The Future Store

Retailers are constantly looking for ways to reduce friction in checking out and payment processing time in order to create value for shoppers. That means retailers must adopt technologies like artificial intelligence, edge computing, computer vision, sensors, and mesh networks to create stores that remove friction for customers while simultaneously collecting relevant data that helps them create more personalized experiences.


Retailers must take steps toward a frictionless future by transforming in-store experiences to create sustainable business growth while also realizing value each step along the journey. Toshiba instils this approach in the ELERA Commerce Platform with the aim of minimizing impact to a retailer’s existing store infrastructure while allowing the value to build up over time as new technologies are deployed. Creating a “store of the future” happens one step at a time. Toshiba can help prepare you for what's next by implementing intelligent technology, streamlining operations, and creating engaging experiences for today and for the future



Retailers today see the need to take customers' shopping experiences from personalized to personal. Using ELERA’s combination of microservices, IoT and touchpoints, and data, you can obtain insights into your customers, predict emerging trends, and create recommendations for customers based on their purchase history. This intelligent data enables retailers to deliver more efficient shopping experiences that eliminate unnecessary friction, reach more customers on their terms, and proactively meet shoppers' needs.

Efficient Shopping Experience

The ELERA system aims to remove the lines between the online and offline. Whether the consumer shops outside of the store, in-store, near the store or pick up items at the curbside, the consumer can still use the same application or the same interfaces, irrespective of the mode of shopping.


For example, ELERA lets merchants send customers’ smart devices the same kind of information a person gets while shopping online but provides it in real time using sensors that detect when someone picks an item from a store shelf. The system will immediately complete the information-gathering and information-harvesting all the way to the insight to create and provide that consumer with valuable information about the item he picked up—It could be ingredients, it could be the nutrition or it could be a suggestion of complementary products to buy.

Beyond just helping customers, the ELERA system helps merchants collect the kind of data within a store that they get when someone shops online.

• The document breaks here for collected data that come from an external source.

(* ===== verification/_CoqProject ===== *)
-Q . S2P
Prelude.v
Calendar.v
Cron.v
RestartPolicy.v
Lifecycle.v
Primitives.v
StoreApi.v
LocalStore.v
LocalStoreSafety.v
Cursors.v
Dispatch.v
DispatchFacts.v
DispatchSafety.v
ChainLog.v
ChainLogSafety.v
Tasks.v
EventLoop.v
Schedule.v
HostStore.v
Keeper.v
Policy.v
Admission.v
Sources.v
IpAddr.v
HttpGate.v
Logs.v
LogGate.v
StoreFormat.v
BlockSource.v
Toml.v
World.v
Manifest.v
Config.v
EnvSubst.v
MockStore.v
ChainHost.v
GuestStore.v
HostGlue.v
GuestConfig.v
GuestModules.v
Errors.v
AddOns.v
Launch.v
LaunchSafety.v
Float64.v
TokenBucket.v
RunStore.v
Adapter.v
GuestTracing.v
StateDouble.v
ModuleMacro.v
SdkChain.v
FakeNode.v
ManifestBuilder.v
Fixtures.v
Scenario.v
Guards.v
Signal.v
MockRpc.v
SdkHandles.v
MockHost.v
Executor.v
ModuleEntry.v
Lemma strip_prefix_Some p s r : strip_prefix p s = Some r <-> s = p ++ r.
Proof.
  revert s. induction p as [|a p IH]; intros s; cbn; [naive_solver|].
  destruct s as [|b s]; [naive_solver|]. destruct (Z.eqb_spec a b) as [->|Hne].
  - rewrite IH. naive_solver.
  - naive_solver.
Qed.

Lemma bytes_lt_app_head p a b : bytes_lt (p ++ a) (p ++ b) = bytes_lt a b.
Proof. induction p as [|x p IH]; cbn; [done|]. by rewrite Z.ltb_irrefl, Z.eqb_refl. Qed.

(** ** Decimal *)

(** The digits of a number, least significant first. *)
Fixpoint dec_rev (fuel : nat) (z : Z) : text :=
  match fuel with
  | O => []
  | S fuel => (48 + z mod 10) :: if z <? 10 then [] else dec_rev fuel (z / 10)
  end.

(** [u64::to_string]: twenty digits hold any [u64]. *)
Definition decimal (z : Z) : text := reverse (dec_rev 20 z).

Lemma digits_value_snoc s c : digits_value (s ++ [c]) = 10 * digits_value s + digit_value c.
Proof. unfold digits_value. by rewrite fold_left_app. Qed.

Lemma dec_rev_value fuel z :
  0 <= z < 10 ^ Z.of_nat fuel -> digits_value (reverse (dec_rev fuel z)) = z.
Proof.
  revert z. induction fuel as [|fuel IH]; intros z Hz.
  - cbn in Hz. cbn. lia.
  - rewrite Nat2Z.inj_succ, Z.pow_succ_r in Hz by lia. cbn [dec_rev].
    rewrite reverse_cons, digits_value_snoc. unfold digit_value.
    destruct (Z.ltb_spec z 10).
    + cbn. rewrite Z.mod_small; lia.
    + rewrite IH by div_lia. div_lia.
Qed.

Anything you touched in the store is being captured. Every time you stand in front of an item that is being captured. All of this information can be consolidated into insights.

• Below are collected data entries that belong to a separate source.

(* ===== verification/Calendar.v ===== *)
(** * Calendar: the proleptic Gregorian calendar of the cron search

    Models [Date], [longest_month] and [weekday] of
    [crates/nexum-runtime-manifest/src/cron.rs].  The day count is converted by
    the era decomposition; the theorems relate it to the calendar defined the
    textbook way, by a rule for the day after a date. *)

From stdpp Require Import prelude.
From Stdlib Require Import ZArith Lia.
From S2P Require Import Prelude.

(** ** Definitions *)

Record Date : Type := mkDate { year : Z; month : Z; day : Z }.

#[export] Instance Date_eq_dec : EqDecision Date.
Proof. solve_decision. Defined.

(** Days in [month] in a leap year. *)
Definition longest_month (month : Z) : Z :=
  if month =? 2 then 29
  else if (month =? 4) || (month =? 6) || (month =? 9) || (month =? 11) then 30
  else 31.

(** The date [days] after 1970-01-01. *)
Definition from_days (days : Z) : Date :=
  let shifted := days + 719468 in
  let era := shifted / 146097 in
  let day_of_era := shifted mod 146097 in
  let year_of_era :=
    (day_of_era - day_of_era / 1460 + day_of_era / 36524 - day_of_era / 146096) / 365 in
  let day_of_year :=
    day_of_era - (365 * year_of_era + year_of_era / 4 - year_of_era / 100) in
  let shifted_month := (5 * day_of_year + 2) / 153 in
  let day := day_of_year - (153 * shifted_month + 2) / 5 + 1 in
  let month := if shifted_month <? 10 then shifted_month + 3 else shifted_month - 9 in
  let year := year_of_era + era * 400 + (if month <=? 2 then 1 else 0) in
  mkDate year month day.

(** Days from 1970-01-01 to a date. *)
Definition to_days (d : Date) : Z :=
  let year := d.(year) - (if d.(month) <=? 2 then 1 else 0) in
  let era := year / 400 in
  let year_of_era := year mod 400 in
  let shifted_month := if 2 <? d.(month) then d.(month) - 3 else d.(month) + 9 in
  let day_of_year := (153 * shifted_month + 2) / 5 + d.(day) - 1 in
  let day_of_era :=
    year_of_era * 365 + year_of_era / 4 - year_of_era / 100 + day_of_year in
  era * 146097 + day_of_era - 719468.

Definition first_of_next_month (d : Date) : Z :=
  let '(y, m) :=
    if d.(month) =? 12 then (d.(year) + 1, 1) else (d.(year), d.(month) + 1) in
  to_days (mkDate y m 1).

(** 0 is Sunday; 1970-01-01 was a Thursday. *)
Definition weekday (days : Z) : Z := (days + 4) mod 7.

(** ** The reference calendar *)

Definition leap_year (y : Z) : bool :=
  (y mod 4 =? 0) && (negb (y mod 100 =? 0) || (y mod 400 =? 0)).

Definition days_in (y m : Z) : Z :=
  if (m =? 2) && negb (leap_year y) then 28 else longest_month m.

Definition next_date (d : Date) : Date :=
  if d.(day) <? days_in d.(year) d.(month) then mkDate d.(year) d.(month) (d.(day) + 1)
  else if d.(month) <? 12 then mkDate d.(year) (d.(month) + 1) 1
  else mkDate (d.(year) + 1) 1 1.

Definition valid_date (d : Date) : Prop :=
  1 <= d.(month) <= 12 /\ 1 <= d.(day) <= days_in d.(year) d.(month).

(** ** The era decomposition

    A day of an era is a year of the era, counted from 1 March, and a day of
    that year. *)

Definition year_start (y : Z) : Z := 365 * y + y / 4 - y / 100.
Definition year_length (y : Z) : Z :=
  if ((y + 1) mod 4 =? 0) && (negb ((y + 1) mod 100 =? 0) || (y =? 399)) then 366 else 365.
Definition year_of (doe : Z) : Z := (doe - doe / 1460 + doe / 36524 - doe / 146096) / 365.

(** The calendar date of a day [doy] of the shifted year [y] of an [era]. *)
Definition date_of (era y doy : Z) : Date :=
  let mp := (5 * doy + 2) / 153 in
  let m := if mp <? 10 then mp + 3 else mp - 9 in
  mkDate (y + era * 400 + (if m <=? 2 then 1 else 0)) m (doy - (153 * mp + 2) / 5 + 1).



Lemma year_of_range doe : 0 <= doe < 146097 -> 0 <= year_of doe < 400.
Proof. unfold year_of. intros. div_lia. Qed.

Lemma year_length_cases y :
  year_length y = 365 \/
  year_length y = 366 /\ (y + 1) mod 4 = 0 /\ ((y + 1) mod 100 <> 0 \/ y = 399).
Proof.
  unfold year_length.
  destruct (Z.eqb_spec ((y + 1) mod 4) 0), (Z.eqb_spec ((y + 1) mod 100) 0),
    (Z.eqb_spec y 399); cbn; tauto.
Qed.

Lemma year_of_lower doe : 0 <= doe < 146097 -> year_start (year_of doe) <= doe.
Proof.
  unfold year_start, year_of. intros.
  assert (doe / 146096 = 0 \/ doe / 146096 = 1) by div_lia.
  assert (0 <= doe / 36524 <= 4) by div_lia. div_lia.
Qed.
(* ===== verification/LocalStore.v ===== *)
(** * LocalStore: the redb-backed local store

    Models [crates/nexum-runtime-store/src/local_store_redb.rs]: namespaced
    keys, quota accounting with its cached footprint counters, atomic batches
    and the paged listing.

    redb is a dependency: its table is a class, [OrderedTable], whose laws say
    that it is a finite map whose range scans visit the keys in byte order, and
    any of its calls may fail.  [keccak256] is an argument; only the length of
    its digest is assumed. *)

From stdpp Require Import prelude list gmap sorting strings.
From Stdlib Require Import ZArith Lia.
From S2P Require Import Prelude StoreApi.

(** ** The table *)

(** [lower] bounds a scan from below: the key and whether it is included. *)
Class OrderedTable (T : Type) : Type := {
  t_view : T -> gmap (list Z) (list Z);
  t_get : T -> list Z -> option (list Z);
  t_insert : T -> list Z -> list Z -> T;
  t_remove : T -> list Z -> T;
  t_range : T -> list Z * bool -> list entry
}.

Definition above (lower : list Z * bool) (k : list Z) : Prop :=
  bytes_lt lower.1 k = true \/ (lower.2 = true /\ k = lower.1).

Class OrderedTableLaws (T : Type) `{OrderedTable T} : Prop := {
  view_get (t : T) k : t_get t k = t_view t !! k;
  view_insert (t : T) k v : t_view (t_insert t k v) = <[k:=v]> (t_view t);
  view_remove (t : T) k : t_view (t_remove t k) = delete k (t_view t);
  range_elem (t : T) lower k v :
    (k, v) ∈ t_range t lower <-> t_view t !! k = Some v /\ above lower k;
  range_sorted (t : T) lower :
    ordered (t_range t lower)
}.

(** ** Errors *)

Inductive StorageError : Type :=
| SOpen | STxn | STable | SStorage | SCommit
| SInvalidNamespace (reason : text)
| SQuotaExceeded (needed quota : Z)
| SQuotaUnsatisfiable (needed quota : Z)
| SApplyOpsExceeded (ops cap : Z)
| SApplyBytesExceeded (bytes cap : Z)
| SListLimitExceeded (limit cap : Z)
| SListScanLimitExceeded (scan_limit cap : Z)
| SFormatTooNew (found supported : Z)
| SFormatStampUnreadable
| SMigration (from to : Z).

ELERA allows retailers to capture such data in a system that operates at scale. Toshiba’s data-harvesting solution is making sure that the data is truly streamlined all the way to the insights.

Transforming Checkouts

ELERA can also help retailers convert the traditional system of standing in line at checkout at the front of the store into a “walk-out” version similar to what Amazon Go sites offer. One of Toshiba’s large retail customers calculates that every extra second consumers spend in line costs the chain $16 million. “If we can improve that type of bottleneck … the payback is phenomenal for these big, big retailers,” says Poehler.

It's up to the retailer to decide where and how they're going to [do] checkout. It doesn't have to be the point of sale. Shoppers can check out on their mobile or without touching their mobile or check out in the environment where all of their items are being added and they checking out through the front end. Basically, that will transform the way the store looks like. 

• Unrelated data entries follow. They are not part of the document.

(* ===== verification/EventLoop.v ===== *)
(** * EventLoop: the loop that drives the supervisor

    [run] of runtime/event_loop.rs: the biased select over the shutdown signal,
    the task set and the merged sources, the dispatch of what it picked, and the
    ruling on a stream's end. The streams, the signal and the tasks are
    parameters; the select, the counters and the exits are the code's. *)

From stdpp Require Import prelude list gmap strings relations.
From Stdlib Require Import ZArith Lia.
From S2P Require Import Prelude Lifecycle StoreApi Cursors Dispatch DispatchFacts DispatchSafety.
From S2P Require Import ChainLog Tasks.

Local Open Scope rust_scope.
Local Open Scope Z_scope.

(** ** Data *)

Record Header : Type := mkHeader {
  header_number : Z;
  header_hash : list Z;
  header_timestamp : Z
}.

Record ScheduleTick : Type := mkTick {
  tick_module : text;
  tick_fired_at : Z;
  tick_received : Z
}.

Inductive StreamKind : Type := KSchedule | KBlock | KChainLog | KExtension.

#[export] Instance StreamKind_eq_dec : EqDecision StreamKind.
Proof. solve_decision. Defined.

(** [(module, chain, item, cursor_key)]. *)
Definition TaggedChainLog : Type := text * Z * ChainLogItem * option text.

(** [(chain, header, received)], or the chain whose stream failed. *)
Definition TaggedBlock : Type := result (Z * Header * Z) Z.

Inductive NextTrigger : Type :=
| NBlock (block : Block) (received : Z)
| NEvent (module : text) (chain : Z) (l : Log) (cursor_key : option text) (received : Z)
| NCursorFrontier (module key : text) (frontier : Z)
| NExtension (delivery : ExtensionDelivery) (received : Z)
| NSchedule (tick : ScheduleTick)
| NShutdown
| NSourceExit (exit : TaskExit)
| NStreamEnd (kind : StreamKind)
(* the arm's own [continue] *)
| NContinue.

Inductive RunEnd : Type :=
| EndShutdown
| EndStreamEnded
| EndNothingLive
| EndSourceTerminal (term : SourceTermination).

Record RunOutcome : Type := mkRunOutcome {
  out_blocks : Z;
  out_events : Z;
  out_end : RunEnd
}.

(** What the loop polls. An armed stream answers [Some None] once it has ended;
    [taken] is the state after an arm's item left it, [woken] the state at the
    next wake-up of a select nothing was ready for, and [grace_wakes] the states
    a wait of [TERMINAL_REPORT_GRACE] wakes up in, the deadline last. *)
Class Feeds (E : Type) : Type := {
  poll_shutdown : E -> bool;
  poll_task : E -> nat -> JoinPoll;
  poll_schedules : E -> option (option ScheduleTick);
  poll_blocks : E -> option (option TaggedBlock);
  poll_chain_logs : E -> option (option TaggedChainLog);
  poll_extensions : E -> option (option ExtensionDelivery);
  received_now : E -> Z;
  taken : StreamKind -> E -> E;
  woken : E -> E;
  grace_wakes : E -> list E
}.

(** ** The loop *)

Section Run.
Context {B W S E : Type} `{RateLimiter B} `{World W} `{StateStore S} `{Feeds E}.

Abbreviation Sup := (Supervisor B W S).

(** Which streams were declared. *)
Record Declared : Type := mkDeclared {
  chain_log_sources : nat;
  has_blocks : bool;
  has_extensions : bool;
  has_schedules : bool
}.

(** [l_chain_logs] is false once the exhausted merge was parked; [l_reports]
    logs the module-owned terminations the loop has seen. *)
Record Loop : Type := mkLoop {
  l_sup : Sup;
  l_feeds : E;
  l_tasks : TaskSet;
  l_chain_logs : bool;
  l_blocks : Z;
  l_events : Z;
  l_extension_triggers : Z;
  l_schedule_ticks : Z;
  l_terminal : nat;
  l_reports : list SourceTermination
}.

Definition loop_init (d : Declared) (s : Sup) (e : E) (tasks : TaskSet) : Loop :=
  mkLoop s e tasks (negb (d.(chain_log_sources) =? 0)%nat) 0 0 0 0 0 [].

Definition with_sup (s : Sup) (l : Loop) : Loop :=
  mkLoop s l.(l_feeds) l.(l_tasks) l.(l_chain_logs) l.(l_blocks) l.(l_events)
    l.(l_extension_triggers) l.(l_schedule_ticks) l.(l_terminal) l.(l_reports).

Definition with_feeds (e : E) (t : TaskSet) (l : Loop) : Loop :=
  mkLoop l.(l_sup) e t l.(l_chain_logs) l.(l_blocks) l.(l_events) l.(l_extension_triggers)
    l.(l_schedule_ticks) l.(l_terminal) l.(l_reports).

Definition park_chain_logs (l : Loop) : Loop :=
  mkLoop l.(l_sup) l.(l_feeds) l.(l_tasks) false l.(l_blocks) l.(l_events)
    l.(l_extension_triggers) l.(l_schedule_ticks) l.(l_terminal) l.(l_reports).

Definition count_dispatch (b ev x t : Z) (l : Loop) : Loop :=
  mkLoop l.(l_sup) l.(l_feeds) l.(l_tasks) l.(l_chain_logs) (l.(l_blocks) + b) (l.(l_events) + ev)
    (l.(l_extension_triggers) + x) (l.(l_schedule_ticks) + t) l.(l_terminal) l.(l_reports).

(** A module-owned termination: counted, and its module quarantined. *)
Definition absorb (name : text) (term : SourceTermination) (l : Loop) : Loop :=
  mkLoop (poison_source name l.(l_sup)).2 l.(l_feeds) l.(l_tasks) l.(l_chain_logs) l.(l_blocks)
    l.(l_events) l.(l_extension_triggers) l.(l_schedule_ticks) (Datatypes.S l.(l_terminal))
    (l.(l_reports) ++ [term]).

Definition block_of (chain : Z) (h : Header) : Block :=
  mkBlock chain h.(header_number) h.(header_hash) (u64_sat (h.(header_timestamp) * 1000)).

Definition on_block (item : option TaggedBlock) : NextTrigger :=
  match item with
  | Some (Ok (chain, header, received)) => NBlock (block_of chain header) received
  | Some (Err _) => NContinue
  | None => NStreamEnd KBlock
  end.

Definition on_chain_log (item : option TaggedChainLog) : NextTrigger :=
  match item with
  | Some (module, chain, ItemLog log received, cursor_key) =>
      NEvent module chain log cursor_key received
  | Some (module, _, ItemFrontier frontier, Some key) => NCursorFrontier module key frontier
  | Some (_, _, ItemFrontier _, None) => NContinue
  | None => NStreamEnd KChainLog
  end.

(** One poll of the biased [select!], in arm order; [None] when every arm pends.
    Polling the task set discards dead handles even when a later arm wins. *)
Definition select (d : Declared) (l : Loop) : option NextTrigger * Loop :=
  let e := l.(l_feeds) in
  if poll_shutdown e then (Some NShutdown, l)
  else
    let (exit, tasks) := join_next (poll_task e) l.(l_tasks) in
    match exit with
    | Some exit => (Some (NSourceExit exit), with_feeds e tasks l)
    | None =>
        match (if d.(has_schedules) then poll_schedules e else None) with
        | Some item =>
            (Some (match item with Some tick => NSchedule tick | None => NStreamEnd KSchedule end),
             with_feeds (taken KSchedule e) tasks l)
        | None =>
            match (if d.(has_blocks) then poll_blocks e else None) with
            | Some item => (Some (on_block item), with_feeds (taken KBlock e) tasks l)
            | None =>
                match (if l.(l_chain_logs) then poll_chain_logs e else None) with
                | Some item => (Some (on_chain_log item), with_feeds (taken KChainLog e) tasks l)
                | None =>
                    match (if d.(has_extensions) then poll_extensions e else None) with
                    | Some item =>
                        (Some (match item with
                               | Some delivery => NExtension delivery (received_now e)
                               | None => NStreamEnd KExtension
                               end), with_feeds (taken KExtension e) tasks l)
                    | None => (None, with_feeds (woken e) tasks l)
                    end
                end
            end
        end
    end.

(** [timeout(TERMINAL_REPORT_GRACE, tasks.join_next())]. *)
Fixpoint grace_join (tasks : TaskSet) (e : E) (wakes : list E) : option TaskExit * TaskSet * E :=
  match join_next (poll_task e) tasks with
  | (Some exit, tasks) => (Some exit, tasks, e)
  | (None, tasks) =>
      match wakes with
      | [] => (None, tasks, e)
      | e :: wakes => grace_join tasks e wakes
      end
  end.

Inductive Ruling : Type :=
| RuledShared (term : SourceTermination)
| RuledAccounted
| RuledUnaccounted.

(** The inner loop on a stream's end. Every iteration that goes on took a handle
    out of the set, so its length bounds them. *)
Fixpoint grace_loop (fuel : nat) (d : Declared) (kind : StreamKind) (l : Loop)
    : option (Ruling * Loop) :=
  match fuel with
  | O => None
  | Datatypes.S fuel =>
      if bool_decide (kind = KChainLog) && (l.(l_terminal) =? d.(chain_log_sources))%nat
      then Some (RuledAccounted, l)
      else
        let '(exit, tasks, e) := grace_join l.(l_tasks) l.(l_feeds) (grace_wakes l.(l_feeds)) in
        let l := with_feeds e tasks l in
        match exit with
        | Some (ExitSourceTerminal term) =>
            match term.(term_module) with
            | Some name => grace_loop fuel d kind (absorb name term l)
            | None => Some (RuledShared term, l)
            end
        | Some ExitReceiverGone => grace_loop fuel d kind l
        | None => Some (RuledUnaccounted, l)
        end
  end.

With COVID-19, more consumers have been using self-checkout to avoid human interaction. Some shoppers misuse and scam the system. For example, a shopper 

might place a pound of filet mignon on a scale but enter the pricing code for bananas. One retailer has already used Elera to cut down on self-checkout scams. Using ELERA the retailer implemented a microservice—a camera that could detect what was on the scale—so that shoppers were charged for the correct product.


Other use cases involve things like using cameras to monitor store shelves to find inventory gaps in real time rather than just calculating when something needs a restocking based on data collected at checkout.